Lemma does_bind {A B : Type} (gs gs' : list grant) (p : prog A) (f : A → prog B) :
  does gs p → (∀ a, does gs' (f a)) → does (gs ++ gs') (p ≫= f).
Proof.
  intros Hp Hf w b w' Hok (a & w1 & H1 & Hrun)%prog_bind_inv. destruct (Hp w a w1 Hok H1) as [Hok1 Hg1].
  destruct (Hf a w1 b w' Hok1 Hrun) as [Hok2 Hg2]. split; [done|]. by rewrite grant_all_app, Hg1.
Qed.

Lemma does_then {A B : Type} (gs : list grant) (p : prog A) (f : A → prog B) :
  does [] p → (∀ a, does gs (f a)) → does gs (p ≫= f).
Proof. apply (does_bind []). Qed.

Lemma does_get {A : Type} (f : cpu_state → A) : does [] (get f).
Proof. by intros w a w' Hok [= _ <-]. Qed.

Lemma does_modify (f : cpu_state → option cpu_state) :
  (∀ st st', f st = Some st' → kernel_ok st → kernel_ok st' ∧ cp_caps st' = cp_caps st) → does [] (modify f).
Proof.
  intros Hf w a w' Hok Hrun. unfold modify in Hrun. destruct (f (w_cpu w)) as [st|] eqn:Hst; cbn in Hrun; [|done].
  injection Hrun as _ <-. destruct (Hf _ _ Hst Hok) as [? Hc]. split; [done|]. cbn. by rewrite Hc.
Qed.

Lemma does_modify_quiet (f : cpu_state → option cpu_state) :
  (∀ st st', f st = Some st' → quiet st st') → does [] (modify f).
Proof.
  intros Hf. apply does_modify. intros st st' Hst Hok. pose proof (Hf _ _ Hst) as Hq.
  split; [by eapply kernel_ok_quiet|by destruct Hq].
Qed.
....
Task
Exactly as written, give the line containing "injection Hrun as" and all remaining lines of the records.

Result
  injection Hrun as _ <-. destruct (Hf _ _ Hst Hok) as [? Hc]. split; [done|]. cbn. by rewrite Hc.
Qed.

Lemma does_modify_quiet (f : cpu_state → option cpu_state) :
  (∀ st st', f st = Some st' → quiet st st') → does [] (modify f).
Proof.
  intros Hf. apply does_modify. intros st st' Hst Hok. pose proof (Hf _ _ Hst) as Hq.
  split; [by eapply kernel_ok_quiet|by destruct Hq].
Qed.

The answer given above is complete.